Hierarchical Control of Megawatt-Scale Charging Stations for Electric Trucks With Distributed Energy Resources
Ahmed A. S. Mohamed, Myungsoo Jun, Rasel Mahmud, Partha Mishra, Serena N. Patel, Isaac Tolbert, Shriram Santhanagopalan, Andrew Meintz
Abstract
Electrifying medium- and heavy-duty trucks is critical to decarbonizing the transportation sector. The energy needs of electric trucks will likely require megawatt-scale charging stations, which could significantly stress the electric distribution grid. Distributed energy resources (DERs) can alleviate this stress and reduce charging costs with proper management. To that end, this work develops a hierarchical predictive control algorithm for future multiport megawatt-scale charging stations that can provide real-time energy management for stations, decide charging rates, dispatch energy storage system (ESS), and provide grid voltage support.
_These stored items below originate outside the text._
Lemma in_object_assign_mono (k k' : string) (acc : list (string * value)) (v : value) :
  in_object k acc = true -> in_object k (assign acc k' v) = true.
Proof.
  unfold assign. destruct (String.eqb k' "__proto__"); [auto|].
  unfold in_object. destruct (String.eqb k k') eqn:E.
  - apply String.eqb_eq in E; subst k'. rewrite assoc_obj_set_same; reflexivity.
  - rewrite assoc_obj_set_other; [auto|].
    intros ->. rewrite String.eqb_refl in E; discriminate.
Qed.

Lemma minimal_value_total (k : string) (propSchema : value) :
  truthy propSchema = true -> exists v, minimal_value (VStr k) propSchema = Return v.
Proof.
  intros H. unfold minimal_value.
  destruct (get_truthy propSchema "type" H) as [t Ht]; rewrite Ht; cbn [js_bind].
  destruct (get_truthy propSchema "description" H) as [d Hd].
  destruct (is_str t "string").
  - rewrite Hd; cbn [js_bind]. destruct (truthy d); cbn [to_string js_bind]; eauto.
  - repeat case_if; eauto.
Qed.

Lemma fill_required_spec (ss : list (string * value)) (props : value)
    (names : list string) (acc : list (string * value)) :
  get (VObj ss) "properties" = Return props -> truthy props = true ->
  exists res,
    fill_required (VObj ss) (map VStr names) acc = Return res
    /\ (forall k, in_object k acc = true -> in_object k res = true)
    /\ (forall k, In k names ->
          (exists w, get props k = Return w /\ truthy w = true) -> in_object k res = true)
    /\ (forall k w, get props k = Return w -> truthy w = false ->
          assoc k acc = None -> assoc k res = None).
Proof.
  intros Hp Ht. revert acc.
  induction names as [|k0 rs IH]; intros acc.
  - exists acc. split; [reflexivity|]. split; [auto|]. split; [intros k []|auto].
  - cbn [map fill_required]. rewrite Hp; cbn [js_bind to_string].
    destruct (get_truthy props k0 Ht) as [w0 Hw0]; rewrite Hw0; cbn [js_bind].
    destruct (truthy w0) eqn:Tw.
    + destruct (minimal_value_total k0 w0 Tw) as [v Hv]; rewrite Hv; cbn [js_bind].
      destruct (IH (assign acc k0 v)) as [res [H1 [H2 [H3 H4]]]].
      exists res. split; [exact H1|]. split; [|split].
      * intros k Hk; apply H2; apply in_object_assign_mono; exact Hk.
      * intros k [<-|Hin] Hw'; [apply H2; apply in_object_assign_same|].
        apply H3; assumption.
      * intros k w Hw Tw' Hacc. apply (H4 k w Hw Tw'). unfold assign.
        destruct (String.eqb k0 "__proto__"); [exact Hacc|].
        rewrite assoc_obj_set_other; [exact Hacc|].
        intros ->. rewrite Hw0 in Hw; injection Hw as <-; congruence.
    + destruct (IH acc) as [res [H1 [H2 [H3 H4]]]].
      exists res. split; [exact H1|]. split; [exact H2|]. split.
      * intros k [<-|Hin] [w' [Hw' Tw']].
        -- rewrite Hw0 in Hw'; injection Hw' as <-; congruence.
        -- apply H3; eauto.
      * exact H4.
Qed.
(** C2 (counterexample): a required key without a property schema is left
    out of the synthesized object, and a schema without [properties] gives
    the error object; in both cases the validator's presence check fails. *)
Lemma createMinimal_missing_key_counterexample :
  createMinimalValidObject (VObj [("properties", VObj []); ("required", VArr [VStr "a"])])
    = Return (VObj [])
  /\ validateAgainstSchema (VObj [])
       (VObj [("properties", VObj []); ("required", VArr [VStr "a"])]) = false
  /\ createMinimalValidObject (VObj [("required", VArr [VStr "a"])]) = Return no_json_error
  /\ validateAgainstSchema no_json_error (VObj [("required", VArr [VStr "a"])]) = false.
Proof. repeat split; vm_compute; reflexivity. Qed.

(** C2 (amended): take an object schema whose [required] entry is absent
    or a sequence of property names, none of them [__proto__] (assigning
    [null] to [result.__proto__] would remove the prototype of the result,
    which the model does not represent).  When [schema.properties] is falsy
    the result is the error object.  Otherwise [createMinimalValidObject]
    returns an object on which every required key whose property schema
    ([schema.properties[key]]) is truthy passes the validator's presence
    test ([key in result]), and in which a required key whose property
    schema is falsy is no own key. *)
Theorem createMinimal_required_present (ss : list (string * value)) (names : list string)
    (props : value) :
  required_list (VObj ss) = Some (map VStr names) ->
  ~ In "__proto__" names ->
  get (VObj ss) "properties" = Return props ->
  (truthy props = false -> createMinimalValidObject (VObj ss) = Return no_json_error)
  /\ (truthy props = true ->
      exists res,
        createMinimalValidObject (VObj ss) = Return (VObj res)
        /\ (forall k, In k names ->
              (exists w, get props k = Return w /\ truthy w = true) -> in_object k res = true)
        /\ (forall k w, In k names -> get props k = Return w -> truthy w = false ->
              assoc k res = None)).
Proof.
  intros Hreq _ Hp. unfold createMinimalValidObject. cbn [truthy negb].
  rewrite Hp; cbn [js_bind]. split.
  - intros Hf; rewrite Hf; reflexivity.
  - intros Ht; rewrite Ht; cbn [negb].
    destruct (required_iterate _ _ Hreq) as [rq [Hr Hit]].
    rewrite Hr; cbn [js_bind]; rewrite Hit; cbn [js_bind].
    destruct (fill_required_spec ss props names [] Hp Ht) as [res [H1 [_ [H3 H4]]]].
    rewrite H1; cbn [js_bind]. exists res. split; [reflexivity|]. split; [exact H3|].
    intros k w _ Hw Tw. exact (H4 k w Hw Tw eq_refl).
Qed.

(** ** C4 *)

Lemma createMinimal_total (schema : value) :
  schema_shape_ok schema -> exists v, createMinimalValidObject schema = Return v.
Proof.
  unfold createMinimalValidObject. intros [Hf | [names Hreq]].
  - rewrite Hf; cbn [negb]; eauto.
  - destruct (truthy schema) eqn:Ts; cbn [negb]; [|eauto].
    destruct (get_truthy schema "properties" Ts) as [props Hp]; rewrite Hp; cbn [js_bind].
    destruct (truthy props) eqn:Tp; cbn [negb]; [|eauto].
    destruct (required_iterate _ _ Hreq) as [rq [Hr Hit]].
    rewrite Hr; cbn [js_bind]; rewrite Hit; cbn [js_bind].
    assert (Hfill : forall ks acc, exists res, fill_required schema (map VStr ks) acc = Return res).
    { intros ks; induction ks as [|r rs IH]; intros acc.
      - exists acc; reflexivity.
      - cbn [map fill_required]. rewrite Hp; cbn [js_bind to_string].
        destruct (get_truthy props r Tp) as [w Hw]; rewrite Hw; cbn [js_bind].
        destruct (truthy w) eqn:Tw; [|apply IH].
        destruct (minimal_value_total r w Tw) as [v Hv]; rewrite Hv; cbn [js_bind].
        apply IH. }
    destruct (Hfill names []) as [res Hres]; rewrite Hres; cbn [js_bind]; eauto.
Qed.

(** [generateJsonFromText] converts the text, then sends one request and
    falls back on any fault. *)
Lemma generate_fallback (text schema : value) (log : list value) :
  schema_shape_ok schema ->
  exists v,
    match to_string text with
    | Return t =>
        generateJsonFromText json_parse ollama_chat transform_model text schema log
          = (app log [regeneration_body transform_model t schema], Return v)
        /\ ((ollama_chat (regeneration_body transform_model t schema) = None
             \/ exists data e,
                  ollama_chat (regeneration_body transform_model t schema) = Some data
                  /\ completion_result json_parse data = Throw e) ->
            createMinimalValidObject schema = Return v)
    | Throw _ =>
        generateJsonFromText json_parse ollama_chat transform_model text schema log
          = (log, Return v)
        /\ createMinimalValidObject schema = Return v
    end.
Proof.
  intros Hs. destruct (createMinimal_total schema Hs) as [fb Hfb].
  unfold completion_result, generateJsonFromText, regeneration_request, try_catch, bind,
    post_chat, lift.
  destruct (to_string text) as [t|e0]; cbn [js_bind].
  2: { exists fb. rewrite Hfb. split; reflexivity. }
  destruct (ollama_chat (regeneration_body transform_model t schema)) as [data|] eqn:Ho.
  - destruct (get data "message") as [m|e] eqn:Hm; cbn [js_bind].
    + destruct (get m "content") as [c|e] eqn:Hc; cbn [js_bind].
      * destruct (parse_completion json_parse c) as [v|e] eqn:Hpc.
        -- exists v. split; [reflexivity|].
           intros [H|[d [e [Hd He]]]]; [discriminate|].
           injection Hd as <-. rewrite Hm in He; cbn [js_bind] in He.
           rewrite Hc in He; cbn [js_bind] in He. congruence.
        -- exists fb. rewrite Hfb. split; [reflexivity|]. auto.
      * exists fb. rewrite Hfb. split; [reflexivity|]. auto.
    + exists fb. rewrite Hfb. split; [reflexivity|]. auto.
  - exists fb. rewrite Hfb. split; [reflexivity|]. auto.
Qed.

(** C4: for a schema of the data model (absent, or whose [required] entry
    is absent or a sequence of property names), [generateJsonFromText]
    never throws.  When [`${text}`] converts the text to [t], it sends one
    request to the completion service, and when that request fails or the
    parsing of its answer raises, its result is
    [createMinimalValidObject schema]; when the conversion raises, no
    request is sent and the result is [createMinimalValidObject schema]. *)
Theorem generate_never_throws (text schema : value) (log : list value) :
  schema_shape_ok schema ->
  exists v,
    match to_string text with
    | Return t =>
        generateJsonFromText json_parse ollama_chat transform_model text schema log
          = (app log [regeneration_body transform_model t schema], Return v)
        /\ ((ollama_chat (regeneration_body transform_model t schema) = None
             \/ exists data e,
                  ollama_chat (regeneration_body transform_model t schema) = Some data
                  /\ completion_result json_parse data = Throw e) ->
            createMinimalValidObject schema = Return v)
    | Throw _ =>
        generateJsonFromText json_parse ollama_chat transform_model text schema log
          = (log, Return v)
        /\ createMinimalValidObject schema = Return v
    end.
Proof. apply generate_fallback. Qed.


(** ** C3 *)

Lemma extract_first_success (s : string) (schema : value) (log : list value) :
  extractJsonFromText json_parse ollama_chat transform_model (VStr s) schema log =
  match first_success json_parse (extraction_candidates s) with
  | Some v => (log, Return v)
  | None =>
      (if truthy schema then generateJsonFromText json_parse ollama_chat transform_model (VStr s) schema
       else raise extraction_error) log
  end.
Proof.
  unfold extractJsonFromText, extraction_candidates. cbn [to_string app first_success].
  destruct (json_parse s) as [v|]; [reflexivity|].
  destruct (fence_match s) as [m|]; cbn [app first_success].
  - destruct (json_parse (match m1 m with Some g => g | None => "undefined" end)) as [v|];
      [reflexivity|].
    destruct (brace_match s) as [b|]; cbn [first_success]; [|reflexivity].
    destruct (json_parse (m0 b)); reflexivity.
  - destruct (brace_match s) as [b|]; cbn [first_success]; [|reflexivity].
    destruct (json_parse (m0 b)); reflexivity.
Qed.

Lemma extract_non_string (text schema : value) (log : list value) :
  (forall t, text <> VStr t) ->
  match to_string text with Return t => json_parse t = None | Throw _ => True end ->
  extractJsonFromText json_parse ollama_chat transform_model text schema log
    = (log, Throw TypeError).
Proof.
  intros Hns Hp. unfold extractJsonFromText.
  destruct (to_string text) as [t|e]; [rewrite Hp|];
    (destruct text; try reflexivity; exfalso; eapply Hns; reflexivity).
Qed.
We integrate three algorithmic components: 1) an energy management optimization (EMO) that provides supervisory control to DER assets and charging loads at a minute scale; 2) a real-time energy management system (RT-EMS) that heuristically compensates for fast disturbances at a subsecond scale; and 3) a model predictive control (MPC)-based battery management system (BMS) that communicates future charging demands to the EMO to manage the overall megawatt-scale site. Validation in a controller hardware-in-the-loop (CHIL) environment shows that the hierarchical controller can reduce the total energy consumption from the grid by approximately 28% compared to an uncontrolled case for the station configuration in this article without impacting charging time.